WHAT THE TASK ASKS:
Each line below from the one containing "Definition handleJoin (e" through the one containing "if bool_decide (raw = [])" should be output exactly as it stands, and no other line should appear.

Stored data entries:
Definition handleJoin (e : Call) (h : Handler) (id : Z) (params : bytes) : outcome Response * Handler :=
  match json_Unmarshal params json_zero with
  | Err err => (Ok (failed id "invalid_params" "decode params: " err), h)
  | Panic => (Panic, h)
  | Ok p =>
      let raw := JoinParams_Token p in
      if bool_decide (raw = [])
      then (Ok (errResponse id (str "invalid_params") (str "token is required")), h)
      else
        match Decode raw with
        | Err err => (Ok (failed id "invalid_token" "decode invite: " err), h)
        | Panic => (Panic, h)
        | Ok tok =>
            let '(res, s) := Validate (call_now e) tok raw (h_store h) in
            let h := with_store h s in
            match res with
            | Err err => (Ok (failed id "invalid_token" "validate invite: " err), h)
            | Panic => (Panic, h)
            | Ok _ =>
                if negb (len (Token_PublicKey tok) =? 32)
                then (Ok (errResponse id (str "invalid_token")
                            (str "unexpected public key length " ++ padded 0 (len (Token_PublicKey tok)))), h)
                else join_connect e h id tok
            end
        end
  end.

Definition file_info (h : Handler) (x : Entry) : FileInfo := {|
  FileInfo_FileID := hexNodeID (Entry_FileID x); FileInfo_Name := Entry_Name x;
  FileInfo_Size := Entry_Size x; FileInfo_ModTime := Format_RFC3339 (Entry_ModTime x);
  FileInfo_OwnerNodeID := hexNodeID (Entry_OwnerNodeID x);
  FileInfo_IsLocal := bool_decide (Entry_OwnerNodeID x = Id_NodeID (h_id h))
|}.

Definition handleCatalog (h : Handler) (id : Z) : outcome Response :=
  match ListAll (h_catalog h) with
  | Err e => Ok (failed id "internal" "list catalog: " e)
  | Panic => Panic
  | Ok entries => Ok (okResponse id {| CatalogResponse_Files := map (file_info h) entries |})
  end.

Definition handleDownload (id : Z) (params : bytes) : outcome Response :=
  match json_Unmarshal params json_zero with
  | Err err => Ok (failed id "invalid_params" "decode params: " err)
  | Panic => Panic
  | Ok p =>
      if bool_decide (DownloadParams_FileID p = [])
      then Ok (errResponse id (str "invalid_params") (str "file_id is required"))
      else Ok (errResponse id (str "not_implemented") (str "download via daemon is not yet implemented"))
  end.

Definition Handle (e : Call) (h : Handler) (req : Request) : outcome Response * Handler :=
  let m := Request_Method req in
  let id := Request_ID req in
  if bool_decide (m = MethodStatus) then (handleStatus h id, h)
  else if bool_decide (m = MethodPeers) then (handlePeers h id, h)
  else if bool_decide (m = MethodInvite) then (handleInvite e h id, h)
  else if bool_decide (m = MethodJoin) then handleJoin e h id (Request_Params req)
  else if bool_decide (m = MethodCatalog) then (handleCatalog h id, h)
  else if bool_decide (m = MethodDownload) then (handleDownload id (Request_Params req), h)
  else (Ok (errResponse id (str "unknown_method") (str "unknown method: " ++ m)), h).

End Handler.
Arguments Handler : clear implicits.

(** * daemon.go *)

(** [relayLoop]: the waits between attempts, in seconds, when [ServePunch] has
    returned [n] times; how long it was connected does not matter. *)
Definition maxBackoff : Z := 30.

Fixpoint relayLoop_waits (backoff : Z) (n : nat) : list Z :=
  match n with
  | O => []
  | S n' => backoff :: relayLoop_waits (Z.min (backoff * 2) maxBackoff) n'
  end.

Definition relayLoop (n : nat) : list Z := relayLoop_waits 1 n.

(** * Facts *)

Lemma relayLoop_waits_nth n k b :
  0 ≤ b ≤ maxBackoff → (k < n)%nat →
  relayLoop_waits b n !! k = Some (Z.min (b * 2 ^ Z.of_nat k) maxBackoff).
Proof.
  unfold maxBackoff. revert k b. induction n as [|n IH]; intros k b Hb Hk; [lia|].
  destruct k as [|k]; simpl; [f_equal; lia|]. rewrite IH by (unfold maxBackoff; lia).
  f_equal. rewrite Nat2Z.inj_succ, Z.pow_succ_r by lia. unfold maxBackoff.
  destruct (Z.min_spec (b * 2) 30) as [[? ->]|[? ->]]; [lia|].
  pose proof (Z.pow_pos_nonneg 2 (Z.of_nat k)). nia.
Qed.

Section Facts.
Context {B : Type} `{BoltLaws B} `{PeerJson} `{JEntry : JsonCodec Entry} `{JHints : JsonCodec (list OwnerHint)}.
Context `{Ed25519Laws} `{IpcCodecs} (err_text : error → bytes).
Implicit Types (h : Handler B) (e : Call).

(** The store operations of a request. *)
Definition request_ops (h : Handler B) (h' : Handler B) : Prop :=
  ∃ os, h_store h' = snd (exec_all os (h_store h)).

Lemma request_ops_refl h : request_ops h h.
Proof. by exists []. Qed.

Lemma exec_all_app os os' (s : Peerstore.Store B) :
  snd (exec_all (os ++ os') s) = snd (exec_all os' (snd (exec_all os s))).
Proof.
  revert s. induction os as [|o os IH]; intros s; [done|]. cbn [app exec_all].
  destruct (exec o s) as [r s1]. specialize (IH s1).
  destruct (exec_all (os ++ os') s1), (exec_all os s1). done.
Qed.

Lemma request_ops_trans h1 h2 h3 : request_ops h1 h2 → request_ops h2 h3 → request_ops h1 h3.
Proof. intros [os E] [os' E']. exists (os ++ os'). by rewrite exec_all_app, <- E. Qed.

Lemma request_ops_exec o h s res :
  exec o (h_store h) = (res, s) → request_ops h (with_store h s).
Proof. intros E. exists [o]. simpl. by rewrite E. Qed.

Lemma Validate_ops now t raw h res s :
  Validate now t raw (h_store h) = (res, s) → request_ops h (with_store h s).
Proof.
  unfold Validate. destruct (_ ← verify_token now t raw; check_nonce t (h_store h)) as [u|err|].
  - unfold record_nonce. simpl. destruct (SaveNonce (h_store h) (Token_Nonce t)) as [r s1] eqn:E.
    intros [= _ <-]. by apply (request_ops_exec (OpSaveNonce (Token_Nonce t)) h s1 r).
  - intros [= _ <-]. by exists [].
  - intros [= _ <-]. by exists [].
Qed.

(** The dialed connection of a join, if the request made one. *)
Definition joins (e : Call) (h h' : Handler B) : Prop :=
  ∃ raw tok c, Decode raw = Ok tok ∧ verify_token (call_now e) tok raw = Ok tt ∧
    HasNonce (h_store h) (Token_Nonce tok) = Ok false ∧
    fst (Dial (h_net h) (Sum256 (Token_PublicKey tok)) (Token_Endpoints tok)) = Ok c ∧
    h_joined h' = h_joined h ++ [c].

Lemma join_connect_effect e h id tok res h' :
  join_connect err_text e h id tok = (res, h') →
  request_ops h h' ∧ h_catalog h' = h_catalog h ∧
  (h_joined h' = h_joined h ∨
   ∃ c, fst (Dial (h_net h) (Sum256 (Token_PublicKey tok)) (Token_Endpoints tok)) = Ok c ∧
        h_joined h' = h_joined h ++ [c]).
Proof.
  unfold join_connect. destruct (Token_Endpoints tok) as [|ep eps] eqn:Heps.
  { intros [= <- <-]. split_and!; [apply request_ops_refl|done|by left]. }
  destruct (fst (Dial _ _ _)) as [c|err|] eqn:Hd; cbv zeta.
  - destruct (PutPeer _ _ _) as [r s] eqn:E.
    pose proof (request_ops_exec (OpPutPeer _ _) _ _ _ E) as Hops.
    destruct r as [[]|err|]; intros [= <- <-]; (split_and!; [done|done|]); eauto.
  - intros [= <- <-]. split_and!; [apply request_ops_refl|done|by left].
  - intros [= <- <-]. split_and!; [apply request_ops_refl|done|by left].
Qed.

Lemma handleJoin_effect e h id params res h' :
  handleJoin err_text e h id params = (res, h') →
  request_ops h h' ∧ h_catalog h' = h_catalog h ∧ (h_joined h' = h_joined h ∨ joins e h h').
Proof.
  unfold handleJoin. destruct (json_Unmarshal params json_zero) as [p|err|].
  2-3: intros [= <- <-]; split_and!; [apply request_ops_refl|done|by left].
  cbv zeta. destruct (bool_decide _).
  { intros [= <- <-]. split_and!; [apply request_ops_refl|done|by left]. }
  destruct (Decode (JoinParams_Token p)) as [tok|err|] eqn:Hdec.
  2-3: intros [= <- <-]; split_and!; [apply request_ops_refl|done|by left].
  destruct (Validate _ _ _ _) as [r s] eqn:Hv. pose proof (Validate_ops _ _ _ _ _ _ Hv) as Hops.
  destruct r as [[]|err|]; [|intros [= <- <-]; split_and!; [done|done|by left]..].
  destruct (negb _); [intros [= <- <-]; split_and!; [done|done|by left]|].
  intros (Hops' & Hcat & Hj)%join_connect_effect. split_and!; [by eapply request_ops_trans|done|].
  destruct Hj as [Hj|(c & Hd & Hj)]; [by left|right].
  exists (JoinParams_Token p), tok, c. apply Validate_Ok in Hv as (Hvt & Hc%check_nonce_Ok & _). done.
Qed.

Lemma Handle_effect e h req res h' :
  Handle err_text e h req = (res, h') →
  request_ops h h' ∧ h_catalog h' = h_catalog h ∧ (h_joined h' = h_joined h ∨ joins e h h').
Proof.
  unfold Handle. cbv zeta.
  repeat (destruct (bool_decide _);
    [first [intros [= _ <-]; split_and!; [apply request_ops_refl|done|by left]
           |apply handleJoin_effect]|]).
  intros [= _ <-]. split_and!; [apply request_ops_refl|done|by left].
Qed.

--

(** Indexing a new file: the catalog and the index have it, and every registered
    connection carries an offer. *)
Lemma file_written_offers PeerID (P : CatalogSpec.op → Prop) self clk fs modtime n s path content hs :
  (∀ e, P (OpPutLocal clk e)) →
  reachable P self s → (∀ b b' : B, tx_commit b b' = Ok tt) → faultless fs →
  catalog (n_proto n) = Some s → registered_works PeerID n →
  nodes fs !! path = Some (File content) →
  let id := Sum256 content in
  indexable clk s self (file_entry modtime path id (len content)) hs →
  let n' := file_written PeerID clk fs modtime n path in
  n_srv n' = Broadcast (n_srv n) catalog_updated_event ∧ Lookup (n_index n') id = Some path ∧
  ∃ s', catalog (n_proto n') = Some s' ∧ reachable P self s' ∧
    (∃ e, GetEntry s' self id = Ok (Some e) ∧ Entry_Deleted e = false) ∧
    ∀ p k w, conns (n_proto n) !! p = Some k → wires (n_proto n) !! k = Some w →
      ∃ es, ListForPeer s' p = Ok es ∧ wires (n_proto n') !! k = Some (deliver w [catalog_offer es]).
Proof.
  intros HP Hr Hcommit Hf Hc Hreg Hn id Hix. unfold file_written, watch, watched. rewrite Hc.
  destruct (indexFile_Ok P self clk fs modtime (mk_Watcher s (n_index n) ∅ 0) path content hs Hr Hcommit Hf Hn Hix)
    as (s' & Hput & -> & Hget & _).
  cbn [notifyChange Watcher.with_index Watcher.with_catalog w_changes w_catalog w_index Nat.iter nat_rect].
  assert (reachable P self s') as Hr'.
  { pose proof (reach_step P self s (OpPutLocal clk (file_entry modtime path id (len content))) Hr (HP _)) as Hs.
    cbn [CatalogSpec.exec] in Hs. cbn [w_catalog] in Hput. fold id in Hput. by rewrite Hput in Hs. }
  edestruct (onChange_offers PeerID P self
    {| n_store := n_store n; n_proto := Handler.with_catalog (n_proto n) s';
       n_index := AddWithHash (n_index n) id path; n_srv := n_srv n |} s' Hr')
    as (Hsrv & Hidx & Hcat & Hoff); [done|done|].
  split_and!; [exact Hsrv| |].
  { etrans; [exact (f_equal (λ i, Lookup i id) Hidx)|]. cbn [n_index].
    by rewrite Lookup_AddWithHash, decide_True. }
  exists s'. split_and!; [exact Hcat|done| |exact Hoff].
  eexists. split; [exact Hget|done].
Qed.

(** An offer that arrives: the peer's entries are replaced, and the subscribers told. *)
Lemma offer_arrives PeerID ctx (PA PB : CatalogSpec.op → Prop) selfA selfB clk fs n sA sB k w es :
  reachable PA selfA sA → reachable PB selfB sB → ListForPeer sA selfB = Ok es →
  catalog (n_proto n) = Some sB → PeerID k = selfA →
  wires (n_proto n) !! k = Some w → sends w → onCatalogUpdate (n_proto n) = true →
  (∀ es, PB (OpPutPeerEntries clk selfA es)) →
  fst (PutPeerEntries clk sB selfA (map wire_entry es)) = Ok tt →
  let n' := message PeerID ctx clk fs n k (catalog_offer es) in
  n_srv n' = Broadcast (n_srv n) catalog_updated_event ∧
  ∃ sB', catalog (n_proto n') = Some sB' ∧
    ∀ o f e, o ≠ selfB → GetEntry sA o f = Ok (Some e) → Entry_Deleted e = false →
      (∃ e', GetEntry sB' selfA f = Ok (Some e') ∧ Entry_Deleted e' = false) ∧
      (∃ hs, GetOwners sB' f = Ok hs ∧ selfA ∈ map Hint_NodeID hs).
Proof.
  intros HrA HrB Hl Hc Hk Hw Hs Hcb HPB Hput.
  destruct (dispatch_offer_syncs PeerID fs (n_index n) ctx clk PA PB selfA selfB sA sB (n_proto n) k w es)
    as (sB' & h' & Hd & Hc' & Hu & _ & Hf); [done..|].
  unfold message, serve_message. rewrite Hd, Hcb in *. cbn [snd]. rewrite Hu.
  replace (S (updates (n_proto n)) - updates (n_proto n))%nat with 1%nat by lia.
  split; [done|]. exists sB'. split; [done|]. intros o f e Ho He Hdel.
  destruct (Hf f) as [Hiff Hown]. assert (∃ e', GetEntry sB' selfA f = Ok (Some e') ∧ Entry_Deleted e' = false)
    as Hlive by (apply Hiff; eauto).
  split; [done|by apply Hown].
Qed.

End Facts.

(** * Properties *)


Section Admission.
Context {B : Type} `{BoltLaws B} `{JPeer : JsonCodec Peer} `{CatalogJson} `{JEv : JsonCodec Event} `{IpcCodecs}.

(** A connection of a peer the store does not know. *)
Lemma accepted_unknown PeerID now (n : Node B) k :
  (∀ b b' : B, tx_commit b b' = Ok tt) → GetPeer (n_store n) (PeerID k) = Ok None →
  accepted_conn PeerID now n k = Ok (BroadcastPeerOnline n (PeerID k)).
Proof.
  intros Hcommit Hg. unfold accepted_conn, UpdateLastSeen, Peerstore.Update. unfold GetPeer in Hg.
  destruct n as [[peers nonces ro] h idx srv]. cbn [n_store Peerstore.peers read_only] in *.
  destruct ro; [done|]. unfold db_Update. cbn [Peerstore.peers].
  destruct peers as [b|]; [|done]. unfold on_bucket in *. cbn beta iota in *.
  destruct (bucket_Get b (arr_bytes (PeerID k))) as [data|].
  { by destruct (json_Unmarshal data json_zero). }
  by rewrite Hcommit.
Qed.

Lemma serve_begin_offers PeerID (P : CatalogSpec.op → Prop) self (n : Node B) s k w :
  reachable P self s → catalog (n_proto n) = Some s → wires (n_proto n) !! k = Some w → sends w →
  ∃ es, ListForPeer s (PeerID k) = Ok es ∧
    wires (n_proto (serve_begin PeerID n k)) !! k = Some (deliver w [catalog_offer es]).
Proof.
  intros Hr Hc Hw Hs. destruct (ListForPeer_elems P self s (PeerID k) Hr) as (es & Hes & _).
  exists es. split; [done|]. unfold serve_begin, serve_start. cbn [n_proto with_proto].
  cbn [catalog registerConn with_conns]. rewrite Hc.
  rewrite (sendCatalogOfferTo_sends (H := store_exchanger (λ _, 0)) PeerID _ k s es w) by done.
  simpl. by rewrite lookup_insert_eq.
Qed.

==

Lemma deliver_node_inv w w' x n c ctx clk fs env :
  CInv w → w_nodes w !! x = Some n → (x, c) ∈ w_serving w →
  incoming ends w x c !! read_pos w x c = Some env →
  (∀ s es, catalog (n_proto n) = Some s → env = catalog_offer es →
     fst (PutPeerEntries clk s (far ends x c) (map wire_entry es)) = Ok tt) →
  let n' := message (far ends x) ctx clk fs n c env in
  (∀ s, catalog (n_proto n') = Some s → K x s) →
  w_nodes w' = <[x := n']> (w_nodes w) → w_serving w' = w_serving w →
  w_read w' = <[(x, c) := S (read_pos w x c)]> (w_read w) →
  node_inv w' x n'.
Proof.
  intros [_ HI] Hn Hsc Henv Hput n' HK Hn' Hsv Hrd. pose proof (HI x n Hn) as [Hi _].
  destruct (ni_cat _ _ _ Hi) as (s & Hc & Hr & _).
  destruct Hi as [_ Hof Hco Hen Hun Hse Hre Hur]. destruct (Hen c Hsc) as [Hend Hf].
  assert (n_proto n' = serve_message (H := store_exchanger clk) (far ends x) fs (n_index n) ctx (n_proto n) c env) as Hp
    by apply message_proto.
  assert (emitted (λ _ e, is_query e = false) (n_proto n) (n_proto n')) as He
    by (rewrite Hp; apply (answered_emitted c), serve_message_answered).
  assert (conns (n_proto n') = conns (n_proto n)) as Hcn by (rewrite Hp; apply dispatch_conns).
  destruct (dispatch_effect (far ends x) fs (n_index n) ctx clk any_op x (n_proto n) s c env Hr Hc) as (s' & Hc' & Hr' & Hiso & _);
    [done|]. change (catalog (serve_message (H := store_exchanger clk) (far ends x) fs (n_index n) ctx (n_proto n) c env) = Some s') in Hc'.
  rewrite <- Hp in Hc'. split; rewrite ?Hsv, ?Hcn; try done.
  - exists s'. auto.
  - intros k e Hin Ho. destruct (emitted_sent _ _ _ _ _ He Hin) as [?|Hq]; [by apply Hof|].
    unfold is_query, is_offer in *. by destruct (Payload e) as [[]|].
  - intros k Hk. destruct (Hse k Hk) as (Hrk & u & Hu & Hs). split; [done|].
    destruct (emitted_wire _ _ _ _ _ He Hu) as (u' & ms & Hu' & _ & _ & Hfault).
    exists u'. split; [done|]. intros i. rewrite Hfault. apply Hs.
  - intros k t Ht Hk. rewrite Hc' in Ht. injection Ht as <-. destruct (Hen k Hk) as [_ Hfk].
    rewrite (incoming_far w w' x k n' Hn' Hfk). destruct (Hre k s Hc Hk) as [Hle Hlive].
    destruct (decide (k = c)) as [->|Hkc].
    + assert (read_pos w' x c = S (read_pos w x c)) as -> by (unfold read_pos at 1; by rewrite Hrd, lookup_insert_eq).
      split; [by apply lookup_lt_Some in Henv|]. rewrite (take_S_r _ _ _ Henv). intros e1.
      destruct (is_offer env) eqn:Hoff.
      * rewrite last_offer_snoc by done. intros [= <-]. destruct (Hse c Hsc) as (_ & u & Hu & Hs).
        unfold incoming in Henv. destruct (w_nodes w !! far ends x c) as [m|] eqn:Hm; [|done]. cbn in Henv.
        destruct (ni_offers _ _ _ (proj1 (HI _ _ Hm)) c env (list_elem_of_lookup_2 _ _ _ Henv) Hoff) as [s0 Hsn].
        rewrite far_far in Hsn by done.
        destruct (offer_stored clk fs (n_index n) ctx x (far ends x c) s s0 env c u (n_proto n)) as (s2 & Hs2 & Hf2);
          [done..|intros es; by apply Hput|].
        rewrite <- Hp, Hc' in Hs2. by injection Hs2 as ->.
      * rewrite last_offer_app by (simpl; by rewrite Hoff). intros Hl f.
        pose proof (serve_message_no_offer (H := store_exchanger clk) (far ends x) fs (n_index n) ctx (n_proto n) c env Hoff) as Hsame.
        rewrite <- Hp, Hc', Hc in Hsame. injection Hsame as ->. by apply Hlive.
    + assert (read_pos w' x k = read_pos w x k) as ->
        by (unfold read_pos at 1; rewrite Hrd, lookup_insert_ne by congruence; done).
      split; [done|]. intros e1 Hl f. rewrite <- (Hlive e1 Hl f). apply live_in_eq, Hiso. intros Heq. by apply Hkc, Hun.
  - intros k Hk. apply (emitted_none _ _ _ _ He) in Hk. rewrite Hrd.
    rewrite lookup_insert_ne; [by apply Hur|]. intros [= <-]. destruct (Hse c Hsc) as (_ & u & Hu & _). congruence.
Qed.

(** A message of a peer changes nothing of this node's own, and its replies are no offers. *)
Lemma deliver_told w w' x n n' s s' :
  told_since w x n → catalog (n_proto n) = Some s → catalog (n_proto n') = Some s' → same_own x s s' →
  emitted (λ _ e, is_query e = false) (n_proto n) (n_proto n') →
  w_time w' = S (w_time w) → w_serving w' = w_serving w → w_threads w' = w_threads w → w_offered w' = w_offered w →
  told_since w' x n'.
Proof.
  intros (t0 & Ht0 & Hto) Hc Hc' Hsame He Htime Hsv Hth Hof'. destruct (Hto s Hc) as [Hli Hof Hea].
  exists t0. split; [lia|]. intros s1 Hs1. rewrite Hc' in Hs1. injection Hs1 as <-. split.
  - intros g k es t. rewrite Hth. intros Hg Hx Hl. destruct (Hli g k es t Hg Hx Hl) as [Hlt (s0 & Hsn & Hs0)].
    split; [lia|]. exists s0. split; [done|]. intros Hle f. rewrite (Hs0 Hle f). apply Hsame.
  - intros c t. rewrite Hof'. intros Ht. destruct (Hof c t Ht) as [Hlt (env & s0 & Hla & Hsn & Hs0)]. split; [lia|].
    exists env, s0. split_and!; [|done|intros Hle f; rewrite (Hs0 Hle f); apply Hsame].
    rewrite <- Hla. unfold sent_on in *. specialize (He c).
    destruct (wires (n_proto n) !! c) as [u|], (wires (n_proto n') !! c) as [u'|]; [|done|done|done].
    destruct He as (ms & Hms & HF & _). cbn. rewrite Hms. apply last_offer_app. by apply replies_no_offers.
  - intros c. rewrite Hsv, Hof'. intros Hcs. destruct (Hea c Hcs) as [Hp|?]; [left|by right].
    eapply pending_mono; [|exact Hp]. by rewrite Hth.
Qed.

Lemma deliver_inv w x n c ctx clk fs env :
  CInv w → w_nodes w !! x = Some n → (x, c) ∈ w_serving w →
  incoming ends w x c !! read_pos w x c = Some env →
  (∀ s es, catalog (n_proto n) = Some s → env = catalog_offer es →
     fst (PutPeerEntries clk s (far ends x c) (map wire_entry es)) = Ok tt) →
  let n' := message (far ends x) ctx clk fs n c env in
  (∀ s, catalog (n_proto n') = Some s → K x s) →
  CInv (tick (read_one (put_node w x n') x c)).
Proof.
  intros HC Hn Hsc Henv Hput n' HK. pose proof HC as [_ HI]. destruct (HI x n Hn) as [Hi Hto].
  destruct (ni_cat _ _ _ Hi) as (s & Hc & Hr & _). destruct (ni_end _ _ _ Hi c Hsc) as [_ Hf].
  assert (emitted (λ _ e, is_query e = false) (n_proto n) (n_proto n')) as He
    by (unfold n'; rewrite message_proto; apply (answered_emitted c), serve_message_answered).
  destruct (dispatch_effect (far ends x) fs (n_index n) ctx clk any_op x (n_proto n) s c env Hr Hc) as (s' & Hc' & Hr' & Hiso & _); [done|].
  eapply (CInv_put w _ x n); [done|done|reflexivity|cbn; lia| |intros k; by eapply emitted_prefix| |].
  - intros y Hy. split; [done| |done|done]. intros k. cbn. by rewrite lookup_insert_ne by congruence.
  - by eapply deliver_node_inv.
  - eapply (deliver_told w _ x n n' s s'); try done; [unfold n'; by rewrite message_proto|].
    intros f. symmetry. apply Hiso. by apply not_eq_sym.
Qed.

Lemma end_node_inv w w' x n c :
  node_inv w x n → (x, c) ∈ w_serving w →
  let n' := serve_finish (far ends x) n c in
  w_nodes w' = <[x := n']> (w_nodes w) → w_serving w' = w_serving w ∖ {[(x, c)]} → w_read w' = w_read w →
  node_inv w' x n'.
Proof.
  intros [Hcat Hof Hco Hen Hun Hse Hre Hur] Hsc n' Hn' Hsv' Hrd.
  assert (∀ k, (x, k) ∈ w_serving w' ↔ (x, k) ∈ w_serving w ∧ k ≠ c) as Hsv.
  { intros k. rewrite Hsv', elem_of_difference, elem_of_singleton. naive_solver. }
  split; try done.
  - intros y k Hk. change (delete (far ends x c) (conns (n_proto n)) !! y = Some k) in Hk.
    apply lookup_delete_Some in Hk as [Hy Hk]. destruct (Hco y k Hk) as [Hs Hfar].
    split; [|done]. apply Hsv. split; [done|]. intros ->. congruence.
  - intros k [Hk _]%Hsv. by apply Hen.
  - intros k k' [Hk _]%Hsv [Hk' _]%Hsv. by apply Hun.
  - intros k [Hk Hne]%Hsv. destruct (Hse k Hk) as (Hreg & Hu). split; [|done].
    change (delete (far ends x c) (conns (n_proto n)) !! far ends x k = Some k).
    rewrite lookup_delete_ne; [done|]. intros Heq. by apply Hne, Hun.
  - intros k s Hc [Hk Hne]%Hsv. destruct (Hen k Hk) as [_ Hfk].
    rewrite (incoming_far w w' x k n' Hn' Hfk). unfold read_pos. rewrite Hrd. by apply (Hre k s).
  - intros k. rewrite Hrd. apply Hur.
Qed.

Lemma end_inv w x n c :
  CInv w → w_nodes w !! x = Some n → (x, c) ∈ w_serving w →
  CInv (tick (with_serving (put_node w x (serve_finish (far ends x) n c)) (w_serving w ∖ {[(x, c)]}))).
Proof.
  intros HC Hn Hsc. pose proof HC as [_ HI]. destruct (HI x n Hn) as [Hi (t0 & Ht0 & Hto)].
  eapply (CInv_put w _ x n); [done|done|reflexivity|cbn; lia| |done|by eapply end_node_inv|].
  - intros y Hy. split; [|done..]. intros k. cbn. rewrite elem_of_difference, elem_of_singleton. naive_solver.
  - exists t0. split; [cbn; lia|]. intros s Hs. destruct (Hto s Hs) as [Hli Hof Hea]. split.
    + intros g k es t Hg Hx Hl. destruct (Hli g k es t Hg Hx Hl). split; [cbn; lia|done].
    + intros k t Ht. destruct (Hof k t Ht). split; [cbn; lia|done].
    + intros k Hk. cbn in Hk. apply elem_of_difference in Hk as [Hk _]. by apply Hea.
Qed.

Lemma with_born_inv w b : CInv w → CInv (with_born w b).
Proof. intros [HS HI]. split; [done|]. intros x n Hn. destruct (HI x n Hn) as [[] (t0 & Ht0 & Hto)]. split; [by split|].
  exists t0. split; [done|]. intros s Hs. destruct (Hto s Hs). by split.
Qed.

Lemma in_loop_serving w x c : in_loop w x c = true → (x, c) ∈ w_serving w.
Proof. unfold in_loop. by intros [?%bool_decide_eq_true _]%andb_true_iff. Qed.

ANSWER FOR THIS EXERCISE:
Definition handleJoin (e : Call) (h : Handler) (id : Z) (params : bytes) : outcome Response * Handler :=
  match json_Unmarshal params json_zero with
  | Err err => (Ok (failed id "invalid_params" "decode params: " err), h)
  | Panic => (Panic, h)
  | Ok p =>
      let raw := JoinParams_Token p in
      if bool_decide (raw = [])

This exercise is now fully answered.